The present study was based on parts of a large population-based study, where the whole population of the Västerbotten county was invited to participate. The participation rate was 56.5%. How generalizable are the results to other populations and to the persons who did not participate? Participation rates in general are known to depend on socioeconomic status, also in Sweden [11, 12]. The results of the present study could thus not be immediately generalized to the proportion of the population that did not participate. It is likely that residential mobility depends on factors such as socioeconomic position, nationality, and age, to mention a few. Air pollution concentrations are associated with socioeconomy, but size and direction of the association seem to differ between populations [2, 13]. It is therefore possible that changes of home address during followup would cause differential exposure misclassifications in other populations. However, in the present study, the relation between follow-up average concentration and inclusion concentration did not seem to depend on factors related to socioeconomy or disease status, indicating that the results were stable across different segments of the study population. Although people changed home address, they generally did not seem to change address to areas where concentrations were much different from their original address. However, we would encourage similar studies in other populations, although we are aware that they can be difficult to undertake in countries without national registers on the citizens’ home addresses.

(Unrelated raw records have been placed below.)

(** * The wallet engine of hundredeyes: [src/wallet/database.ts]

    A shallow embedding of the [Database] class: the Dexie tables are finite
    maps keyed by their primary key, every [async] method is a computation in
    a state-and-exception monad over the whole database, and everything the
    class reaches outside itself (the settlement server, the bitcoin receive
    lookup, the random source, the clock) is an oracle that sees the history
    of external interactions made so far.

    Conventions of the embedding.
    - [Uint8Array] buffers, hashes, keys and signatures are byte strings; a
      value of [hookedin-lib] and its POD (JSON) form are identified, so a
      document is stored in parsed form and [util.notError (X.fromPOD doc)]
      on a stored document is the identity.
    - JavaScript numbers that hold amounts and derivation indices are [Z];
      magnitudes (exponents of two) are [nat].
    - The fee rate of [sendToBitcoinAddress] is integral, so that the
      [Math.ceil] around its product with the template weight is the
      identity.
    - [toArray ()] lists the rows of a table; Dexie orders them by the
      primary key, the embedding leaves that order to [map_to_list].
    - An exception carries the database as it is when thrown: writes made
      before a [throw] outside a Dexie transaction stay. *)

From Stdlib Require Import ZArith Lia.
From stdpp Require Import base option list gmap strings pretty fin_maps sorting.

Abbreviation Bytes := string (only parsing).
Abbreviation Hash := string (only parsing).
Abbreviation PublicKey := string (only parsing).
Abbreviation PrivateKey := string (only parsing).
Abbreviation Signature := string (only parsing).
Abbreviation Address := string (only parsing).
Abbreviation Date := nat (only parsing).

(** ** Values of hookedin-lib *)

Module hi.

Record Coin := mkCoin {
  owner : PublicKey;
  magnitude : nat;
  existenceProof : Signature }.

Record Bounty := mkBounty {
  bounty_amount : Z;
  bounty_claimant : PublicKey;
  bounty_nonce : Bytes }.

Record Hookin := mkHookin {
  hookin_txid : Bytes;
  hookin_vout : Z;
  hookin_amount : Z;
  hookin_creditTo : PublicKey }.

Record Hookout := mkHookout {
  hookout_amount : Z;
  hookout_bitcoinAddress : Address;
  hookout_immediate : bool;
  hookout_nonce : Bytes }.

(** [hi.FullTransfer (inputs, bounties, hookout, authorization)]. *)
Record FullTransfer := mkFullTransfer {
  ft_inputs : list Coin;
  ft_bounties : list Bounty;
  ft_hookout : option Hookout;
  ft_authorization : Signature }.

(** [hi.Transfer], what [FullTransfer.prune ()] returns: outputs by hash. *)
Record Transfer := mkTransfer {
  tr_inputs : list Coin;
  tr_bountyHashes : list Hash;
  tr_hookoutHash : option Hash;
  tr_authorization : Signature }.

(** What [lookupTransfer] returns: a transfer with the server's
    acknowledgement. *)
Record AcknowledgedTransfer := mkAcknowledgedTransfer {
  at_contents : Transfer;
  at_acknowledgement : Signature }.

Record CoinClaim := mkCoinClaim {
  cc_blindingNonce : PublicKey;
  cc_blindedOwner : Bytes;
  cc_magnitude : nat }.

Record ClaimRequest := mkClaimRequest {
  cr_claim : Hash;
  cr_coins : list CoinClaim;
  cr_authorization : Signature }.

Record ClaimResponse := mkClaimResponse {
  claimRequest : ClaimRequest;
  blindedReceipts : list Bytes }.

Record AcknowledgedClaimResponse := mkAcknowledgedClaimResponse {
  acr_contents : ClaimResponse;
  acr_acknowledgement : Signature }.

End hi.

(** The two things [makeClaim] is called on. *)
Inductive Claimable :=
| ClaimBounty (b : hi.Bounty)
| ClaimHookin (h : hi.Hookin).

(** [RequestError] of [requests/make-request.ts]. *)
Record RequestError := mkRequestError {
  re_message : string;
  re_statusCode : Z }.

(** [BitcoinReceiveInfo] of [requests/bitcoin-receives]. *)
Record BitcoinReceiveInfo := mkBitcoinReceiveInfo {
  ri_txid : Bytes;
  ri_vout : Z;
  ri_amount : Z }.

(** ** Documents ([Docs.*]), as [database.ts] builds and reads them *)

Inductive TransferStatus :=
| PENDING
| ACKNOWLEDGED (acknowledgement : Signature)
| CONFLICTED.

(** [status.kind]. *)
Definition kind (s : TransferStatus) : string :=
  match s with
  | PENDING => "PENDING"
  | ACKNOWLEDGED _ => "ACKNOWLEDGED"
  | CONFLICTED => "CONFLICTED"
  end.

Module Docs.

Record Bounty := mkBounty {
  b_hash : Hash;
  b_amount : Z;
  b_claimant : PublicKey;
  b_nonce : Bytes }.

Record Coin := mkCoin {
  c_hash : Hash;
  c_claimHash : Hash;
  c_blindingNonce : PublicKey;
  c_owner : PublicKey;
  c_magnitude : nat;
  c_existenceProof : Signature }.

Record Hookin := mkHookin {
  h_hash : Hash;
  h_bitcoinAddress : Address;
  h_created : Date;
  h_txid : Bytes;
  h_vout : Z;
  h_amount : Z;
  h_creditTo : PublicKey }.

Record Hookout := mkHookout {
  o_hash : Hash;
  o_amount : Z;
  o_bitcoinAddress : Address;
  o_immediate : bool;
  o_nonce : Bytes }.

Record BitcoinAddress := mkBitcoinAddress {
  ba_address : Address;
  ba_claimant : PublicKey;
  ba_index : Z }.

Record DirectAddress := mkDirectAddress {
  da_claimant : PublicKey;
  da_index : Z;
  da_isInternal : bool }.

Record Transfer := mkTransfer {
  t_hash : Hash;
  t_created : Date;
  t_status : TransferStatus;
  t_coinHashes : list Hash;
  t_inputs : list hi.Coin;
  t_bountyHashes : list Hash;
  t_hookoutHash : option Hash;
  t_authorization : Signature }.

End Docs.

(** ** The interface of hookedin-lib

    The cryptographic library is outside the repository: its functions are
    the fields of a class, and nothing is assumed of them. *)

Class HiLib := {
  (** [hi.Hash.fromMessage (prefix, ...parts)]: domain-separated hash. *)
  Hash_fromMessage : string → list Bytes → Hash;
  (** [hi.PrivateKey.fromBytes]: an [Error] when the bytes are no scalar. *)
  PrivateKey_fromBytes : Bytes → option PrivateKey;
  PrivateKey_toPublicKey : PrivateKey → PublicKey;
  PrivateKey_derive : PrivateKey → Bytes → PrivateKey;
  PublicKey_tweak : PublicKey → PublicKey → PublicKey;
  PublicKey_toBitcoinAddress : PublicKey → Address;
  Buffutils_fromUint8 : Z → Bytes;
  Buffutils_fromVarInt : Z → Bytes;
  Coin_hash : hi.Coin → Hash;
  Bounty_hash : hi.Bounty → Hash;
  Hookin_hash : hi.Hookin → Hash;
  Hookout_hash : hi.Hookout → Hash;
  Transfer_hashOf : list Hash → list Hash → option Hash → Hash;
  FullTransfer_isValid : hi.FullTransfer → bool;
  Signature_computeMu : Bytes → list PrivateKey → Signature;
  Signature_verify : Signature → Bytes → PublicKey → bool;
  (** [hi.blindMessage (secret, nonce, signer, message)] gives the
      unblinder and the blinded message. *)
  blindMessage : Bytes → PublicKey → PublicKey → Bytes → Bytes * Bytes;
  unblind : Bytes → Bytes → Signature;
  Params_blindingCoinPublicKeys : nat → PublicKey;
  Params_fundingPublicKey : PublicKey;
  Params_transactionConsolidationFee : Z;
  Params_basicTransferFee : Z;
  Params_templateTransactionWeight : Z }.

In summary, the and NO2 concentrations at the study inclusion address were similar to the average concentration over followup in this large register-based study of a northern Sweden population, indicating that air pollution concentration at study inclusion address could be used as indicator of average air pollution concentrations over followup. The differences between study inclusion and average follow-up concentrations were small and seemed to be nondifferential with respect to a large range of factors and disease statuses, implying that bias due to residential mobility was small.

Conflict of Interests

None of the authors report any conflict of interests.

Acknowledgments

The authors would like to thank Annika Hagenbjörk-Gustafsson, Mona Svensson, and David Olsson (Occupational and environmental Medicine, Umeå University, Sweden) for participating in the fieldwork, analysis, and data management. The research leading to these results has received funding from the European Community’s Seventh Framework Program (FP7/2007–2011) under Grant Agreement no. 211250.